[[ GIVEN RECORDS open ]]

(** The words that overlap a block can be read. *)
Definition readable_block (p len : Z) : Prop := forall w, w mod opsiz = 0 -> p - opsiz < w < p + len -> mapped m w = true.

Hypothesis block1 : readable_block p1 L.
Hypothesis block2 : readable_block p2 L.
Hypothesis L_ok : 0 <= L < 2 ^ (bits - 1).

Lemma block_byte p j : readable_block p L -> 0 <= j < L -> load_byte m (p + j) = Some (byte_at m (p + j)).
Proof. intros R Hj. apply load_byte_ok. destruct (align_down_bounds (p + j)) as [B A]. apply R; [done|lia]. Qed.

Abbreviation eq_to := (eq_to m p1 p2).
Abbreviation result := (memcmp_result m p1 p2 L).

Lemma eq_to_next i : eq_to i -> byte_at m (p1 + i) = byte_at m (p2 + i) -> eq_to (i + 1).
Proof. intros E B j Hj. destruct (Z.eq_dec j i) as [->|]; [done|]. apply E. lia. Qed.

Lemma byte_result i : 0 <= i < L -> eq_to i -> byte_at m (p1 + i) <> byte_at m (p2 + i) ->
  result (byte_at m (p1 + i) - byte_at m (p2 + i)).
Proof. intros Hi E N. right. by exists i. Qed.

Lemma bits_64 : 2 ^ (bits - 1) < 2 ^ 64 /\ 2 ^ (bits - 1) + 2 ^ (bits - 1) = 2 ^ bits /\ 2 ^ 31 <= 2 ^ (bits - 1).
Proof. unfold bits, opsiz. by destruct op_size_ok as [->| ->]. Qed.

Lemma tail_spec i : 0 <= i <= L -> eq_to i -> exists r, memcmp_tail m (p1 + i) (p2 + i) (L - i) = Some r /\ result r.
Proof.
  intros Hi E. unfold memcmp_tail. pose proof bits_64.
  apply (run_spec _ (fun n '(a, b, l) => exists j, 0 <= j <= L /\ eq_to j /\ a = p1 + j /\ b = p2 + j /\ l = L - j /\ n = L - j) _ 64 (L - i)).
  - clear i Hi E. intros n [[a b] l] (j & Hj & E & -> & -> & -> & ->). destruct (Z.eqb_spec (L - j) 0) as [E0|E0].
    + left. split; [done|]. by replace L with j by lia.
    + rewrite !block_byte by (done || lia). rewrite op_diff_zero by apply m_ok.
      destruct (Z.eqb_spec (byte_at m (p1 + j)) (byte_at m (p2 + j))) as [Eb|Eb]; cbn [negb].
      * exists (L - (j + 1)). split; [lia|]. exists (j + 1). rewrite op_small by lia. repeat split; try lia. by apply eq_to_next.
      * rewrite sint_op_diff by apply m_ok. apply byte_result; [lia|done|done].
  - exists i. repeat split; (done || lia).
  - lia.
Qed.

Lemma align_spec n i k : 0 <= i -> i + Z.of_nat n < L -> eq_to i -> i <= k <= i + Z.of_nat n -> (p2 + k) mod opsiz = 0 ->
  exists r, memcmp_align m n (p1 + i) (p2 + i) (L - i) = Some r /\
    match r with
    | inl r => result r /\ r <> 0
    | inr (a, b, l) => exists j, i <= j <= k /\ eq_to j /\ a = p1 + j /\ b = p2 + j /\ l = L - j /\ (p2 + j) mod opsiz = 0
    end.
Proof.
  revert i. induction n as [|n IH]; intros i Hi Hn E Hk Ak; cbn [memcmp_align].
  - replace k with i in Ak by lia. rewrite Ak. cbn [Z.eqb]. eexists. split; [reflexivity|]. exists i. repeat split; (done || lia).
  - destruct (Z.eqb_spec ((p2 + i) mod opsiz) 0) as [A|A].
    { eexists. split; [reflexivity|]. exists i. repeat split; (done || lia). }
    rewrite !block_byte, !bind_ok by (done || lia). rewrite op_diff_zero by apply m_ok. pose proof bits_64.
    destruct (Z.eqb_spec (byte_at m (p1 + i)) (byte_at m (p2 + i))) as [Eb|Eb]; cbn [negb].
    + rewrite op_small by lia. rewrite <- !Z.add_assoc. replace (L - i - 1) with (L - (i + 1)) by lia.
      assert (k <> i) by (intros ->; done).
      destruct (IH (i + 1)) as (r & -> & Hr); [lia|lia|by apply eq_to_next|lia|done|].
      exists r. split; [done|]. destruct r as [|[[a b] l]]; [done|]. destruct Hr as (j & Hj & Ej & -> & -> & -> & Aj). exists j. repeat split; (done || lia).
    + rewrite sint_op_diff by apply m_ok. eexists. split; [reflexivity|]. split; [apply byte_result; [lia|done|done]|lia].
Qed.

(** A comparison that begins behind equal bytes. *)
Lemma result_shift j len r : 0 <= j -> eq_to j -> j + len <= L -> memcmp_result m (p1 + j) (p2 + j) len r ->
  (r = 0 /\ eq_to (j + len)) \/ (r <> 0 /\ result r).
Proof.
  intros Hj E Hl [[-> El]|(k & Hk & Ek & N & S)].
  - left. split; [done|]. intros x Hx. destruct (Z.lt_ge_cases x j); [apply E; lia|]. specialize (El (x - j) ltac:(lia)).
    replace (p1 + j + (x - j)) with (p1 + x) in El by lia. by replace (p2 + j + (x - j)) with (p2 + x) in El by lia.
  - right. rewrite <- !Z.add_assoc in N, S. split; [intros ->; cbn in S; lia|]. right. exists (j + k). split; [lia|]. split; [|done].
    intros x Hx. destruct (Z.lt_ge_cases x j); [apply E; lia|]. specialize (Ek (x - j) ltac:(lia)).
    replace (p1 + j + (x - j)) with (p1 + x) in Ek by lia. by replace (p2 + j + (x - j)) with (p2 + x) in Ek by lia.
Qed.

[[ GIVEN RECORDS closed ]]
[[ GIVEN RECORDS open ]]

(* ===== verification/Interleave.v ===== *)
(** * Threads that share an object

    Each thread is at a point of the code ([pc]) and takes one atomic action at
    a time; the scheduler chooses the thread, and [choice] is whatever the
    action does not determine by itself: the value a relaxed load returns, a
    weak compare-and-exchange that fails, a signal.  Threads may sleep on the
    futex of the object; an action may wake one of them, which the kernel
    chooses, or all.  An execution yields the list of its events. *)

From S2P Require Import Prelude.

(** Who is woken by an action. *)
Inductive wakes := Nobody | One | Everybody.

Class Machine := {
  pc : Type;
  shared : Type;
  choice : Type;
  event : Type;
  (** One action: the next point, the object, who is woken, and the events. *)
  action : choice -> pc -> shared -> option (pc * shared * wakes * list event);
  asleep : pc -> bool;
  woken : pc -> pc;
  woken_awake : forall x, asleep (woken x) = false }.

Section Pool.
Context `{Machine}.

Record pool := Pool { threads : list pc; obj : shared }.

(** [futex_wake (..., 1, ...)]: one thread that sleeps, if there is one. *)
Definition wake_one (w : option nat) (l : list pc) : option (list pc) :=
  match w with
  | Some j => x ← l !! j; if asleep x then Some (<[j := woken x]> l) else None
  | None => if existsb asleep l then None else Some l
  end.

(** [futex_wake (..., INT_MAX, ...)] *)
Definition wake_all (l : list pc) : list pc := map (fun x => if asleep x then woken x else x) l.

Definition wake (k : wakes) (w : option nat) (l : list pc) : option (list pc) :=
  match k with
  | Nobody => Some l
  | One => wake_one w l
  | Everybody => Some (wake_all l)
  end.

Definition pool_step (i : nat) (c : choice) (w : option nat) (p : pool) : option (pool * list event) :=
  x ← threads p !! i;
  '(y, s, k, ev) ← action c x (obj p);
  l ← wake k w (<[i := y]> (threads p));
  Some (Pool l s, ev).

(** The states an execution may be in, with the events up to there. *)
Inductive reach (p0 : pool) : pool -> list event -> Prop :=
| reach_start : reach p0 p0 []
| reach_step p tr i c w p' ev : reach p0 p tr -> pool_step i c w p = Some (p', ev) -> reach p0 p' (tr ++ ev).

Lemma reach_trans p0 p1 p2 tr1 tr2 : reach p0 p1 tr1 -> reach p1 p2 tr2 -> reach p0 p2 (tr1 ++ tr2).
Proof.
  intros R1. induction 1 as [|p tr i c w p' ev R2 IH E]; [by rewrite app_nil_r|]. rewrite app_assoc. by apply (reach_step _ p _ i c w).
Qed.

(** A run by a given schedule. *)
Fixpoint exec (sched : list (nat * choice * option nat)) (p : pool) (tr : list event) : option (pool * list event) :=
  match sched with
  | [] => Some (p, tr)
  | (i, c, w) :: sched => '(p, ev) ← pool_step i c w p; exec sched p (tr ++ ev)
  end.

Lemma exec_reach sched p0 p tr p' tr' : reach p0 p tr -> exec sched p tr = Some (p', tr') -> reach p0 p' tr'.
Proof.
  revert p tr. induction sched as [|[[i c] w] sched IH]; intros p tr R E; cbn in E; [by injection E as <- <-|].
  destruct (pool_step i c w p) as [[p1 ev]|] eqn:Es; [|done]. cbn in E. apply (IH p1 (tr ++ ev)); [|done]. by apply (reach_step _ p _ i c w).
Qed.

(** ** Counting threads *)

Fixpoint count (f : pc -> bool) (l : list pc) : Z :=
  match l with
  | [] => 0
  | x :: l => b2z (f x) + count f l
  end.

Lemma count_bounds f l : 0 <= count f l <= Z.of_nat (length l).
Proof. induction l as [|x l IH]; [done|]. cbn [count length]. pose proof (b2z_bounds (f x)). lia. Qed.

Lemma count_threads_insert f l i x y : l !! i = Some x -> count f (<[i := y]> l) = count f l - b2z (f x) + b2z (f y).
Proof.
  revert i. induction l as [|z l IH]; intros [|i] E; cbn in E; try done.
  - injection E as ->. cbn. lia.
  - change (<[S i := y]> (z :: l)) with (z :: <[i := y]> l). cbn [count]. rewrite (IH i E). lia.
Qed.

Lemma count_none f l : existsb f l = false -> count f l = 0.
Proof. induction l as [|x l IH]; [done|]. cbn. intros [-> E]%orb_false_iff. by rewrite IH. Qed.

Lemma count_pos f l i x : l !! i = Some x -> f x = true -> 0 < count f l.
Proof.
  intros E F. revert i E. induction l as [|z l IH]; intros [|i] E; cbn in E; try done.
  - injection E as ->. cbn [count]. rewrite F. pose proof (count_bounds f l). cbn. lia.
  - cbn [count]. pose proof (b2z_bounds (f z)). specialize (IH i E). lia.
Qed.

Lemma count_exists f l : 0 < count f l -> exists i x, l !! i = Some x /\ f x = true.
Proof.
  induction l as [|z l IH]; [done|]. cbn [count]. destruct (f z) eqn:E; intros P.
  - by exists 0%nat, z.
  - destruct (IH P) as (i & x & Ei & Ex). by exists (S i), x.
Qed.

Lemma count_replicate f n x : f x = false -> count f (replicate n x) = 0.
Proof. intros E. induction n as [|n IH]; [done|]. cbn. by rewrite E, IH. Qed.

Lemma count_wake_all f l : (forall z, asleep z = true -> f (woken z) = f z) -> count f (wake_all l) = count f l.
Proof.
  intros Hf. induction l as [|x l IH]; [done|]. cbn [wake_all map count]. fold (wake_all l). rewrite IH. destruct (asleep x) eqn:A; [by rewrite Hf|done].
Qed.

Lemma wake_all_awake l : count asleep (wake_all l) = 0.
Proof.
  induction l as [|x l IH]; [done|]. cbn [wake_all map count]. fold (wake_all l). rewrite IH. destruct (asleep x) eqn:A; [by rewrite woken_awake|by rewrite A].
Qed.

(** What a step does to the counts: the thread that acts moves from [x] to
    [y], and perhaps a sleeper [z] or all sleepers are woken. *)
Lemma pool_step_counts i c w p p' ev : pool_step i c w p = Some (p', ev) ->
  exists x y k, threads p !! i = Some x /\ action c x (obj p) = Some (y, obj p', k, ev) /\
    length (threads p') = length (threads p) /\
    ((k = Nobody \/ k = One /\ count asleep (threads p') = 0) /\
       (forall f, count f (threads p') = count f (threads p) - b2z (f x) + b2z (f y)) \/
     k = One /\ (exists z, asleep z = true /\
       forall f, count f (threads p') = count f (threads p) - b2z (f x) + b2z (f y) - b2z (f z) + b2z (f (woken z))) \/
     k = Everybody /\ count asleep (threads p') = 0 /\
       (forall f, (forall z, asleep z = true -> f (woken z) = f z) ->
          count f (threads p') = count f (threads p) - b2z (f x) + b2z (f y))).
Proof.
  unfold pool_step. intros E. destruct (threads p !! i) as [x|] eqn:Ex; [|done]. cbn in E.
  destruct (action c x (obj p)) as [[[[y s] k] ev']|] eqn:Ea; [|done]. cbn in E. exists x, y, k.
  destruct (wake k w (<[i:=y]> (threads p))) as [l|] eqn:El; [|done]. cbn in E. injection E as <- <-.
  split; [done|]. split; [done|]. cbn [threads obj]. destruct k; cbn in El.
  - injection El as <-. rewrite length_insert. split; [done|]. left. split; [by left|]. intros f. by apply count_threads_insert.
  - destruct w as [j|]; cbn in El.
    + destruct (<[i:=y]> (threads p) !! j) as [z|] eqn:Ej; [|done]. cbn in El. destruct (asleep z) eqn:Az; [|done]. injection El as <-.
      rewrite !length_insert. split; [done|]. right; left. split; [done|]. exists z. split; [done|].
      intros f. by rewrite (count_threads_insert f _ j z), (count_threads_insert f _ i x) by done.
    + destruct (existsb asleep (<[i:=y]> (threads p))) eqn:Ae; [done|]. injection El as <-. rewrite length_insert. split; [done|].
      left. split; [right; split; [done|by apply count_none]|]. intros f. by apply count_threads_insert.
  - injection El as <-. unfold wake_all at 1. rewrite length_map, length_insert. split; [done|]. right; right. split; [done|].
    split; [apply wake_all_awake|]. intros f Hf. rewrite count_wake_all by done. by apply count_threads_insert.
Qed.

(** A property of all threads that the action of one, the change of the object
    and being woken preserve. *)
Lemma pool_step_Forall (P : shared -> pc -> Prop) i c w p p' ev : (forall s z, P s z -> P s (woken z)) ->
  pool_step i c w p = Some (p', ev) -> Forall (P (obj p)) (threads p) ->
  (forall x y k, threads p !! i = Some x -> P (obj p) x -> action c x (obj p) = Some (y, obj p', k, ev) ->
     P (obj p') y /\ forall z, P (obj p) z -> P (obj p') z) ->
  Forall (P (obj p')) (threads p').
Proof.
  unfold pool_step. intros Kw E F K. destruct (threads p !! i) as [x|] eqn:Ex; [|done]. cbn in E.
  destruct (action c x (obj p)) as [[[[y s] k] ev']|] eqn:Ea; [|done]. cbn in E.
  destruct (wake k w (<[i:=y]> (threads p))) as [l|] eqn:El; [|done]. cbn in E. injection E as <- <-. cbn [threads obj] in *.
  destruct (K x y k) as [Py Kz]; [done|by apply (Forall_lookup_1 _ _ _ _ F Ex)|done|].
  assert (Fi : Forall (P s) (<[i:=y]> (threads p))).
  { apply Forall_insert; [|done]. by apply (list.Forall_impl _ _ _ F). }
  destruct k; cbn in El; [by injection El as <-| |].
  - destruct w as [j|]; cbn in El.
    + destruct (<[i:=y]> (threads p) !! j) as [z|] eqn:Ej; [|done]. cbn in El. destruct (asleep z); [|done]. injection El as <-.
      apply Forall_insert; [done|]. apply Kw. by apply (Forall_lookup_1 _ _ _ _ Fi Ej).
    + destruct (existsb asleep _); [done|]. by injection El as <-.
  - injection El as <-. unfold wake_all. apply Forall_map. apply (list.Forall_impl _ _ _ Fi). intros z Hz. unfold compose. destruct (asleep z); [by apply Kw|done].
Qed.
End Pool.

[[ GIVEN RECORDS closed ]]
[[ GIVEN RECORDS open ]]

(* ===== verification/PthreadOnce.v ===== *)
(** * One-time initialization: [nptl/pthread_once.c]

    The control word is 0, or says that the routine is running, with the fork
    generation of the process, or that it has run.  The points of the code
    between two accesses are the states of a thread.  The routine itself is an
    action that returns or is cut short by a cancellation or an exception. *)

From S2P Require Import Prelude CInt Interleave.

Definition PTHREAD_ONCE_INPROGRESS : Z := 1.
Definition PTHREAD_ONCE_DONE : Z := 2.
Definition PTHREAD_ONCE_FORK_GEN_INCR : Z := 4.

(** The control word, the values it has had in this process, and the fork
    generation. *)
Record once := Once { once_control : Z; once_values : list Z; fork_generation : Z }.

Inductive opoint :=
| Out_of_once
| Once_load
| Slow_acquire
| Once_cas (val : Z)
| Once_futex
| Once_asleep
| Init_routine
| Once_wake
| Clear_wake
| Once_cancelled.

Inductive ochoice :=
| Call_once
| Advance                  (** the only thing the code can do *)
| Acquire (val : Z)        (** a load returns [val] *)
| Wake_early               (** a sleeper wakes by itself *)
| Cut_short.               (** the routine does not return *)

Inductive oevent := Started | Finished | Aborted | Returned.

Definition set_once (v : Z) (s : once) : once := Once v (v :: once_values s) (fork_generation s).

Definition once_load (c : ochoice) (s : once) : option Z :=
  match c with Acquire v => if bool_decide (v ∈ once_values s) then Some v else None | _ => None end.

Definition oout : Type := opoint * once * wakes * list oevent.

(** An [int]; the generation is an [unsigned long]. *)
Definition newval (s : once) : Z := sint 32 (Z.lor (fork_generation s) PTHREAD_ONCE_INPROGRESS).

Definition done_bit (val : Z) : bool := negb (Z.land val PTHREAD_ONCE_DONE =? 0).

[[ GIVEN RECORDS closed ]]

What are the lines, exactly as written above, from the line with "(** The words" to the line with "Hypothesis L_ok : 0 <= L < 2 ^ (bits - 1).", both included? Output only those.

(** The words that overlap a block can be read. *)
Definition readable_block (p len : Z) : Prop := forall w, w mod opsiz = 0 -> p - opsiz < w < p + len -> mapped m w = true.

Hypothesis block1 : readable_block p1 L.
Hypothesis block2 : readable_block p2 L.
Hypothesis L_ok : 0 <= L < 2 ^ (bits - 1).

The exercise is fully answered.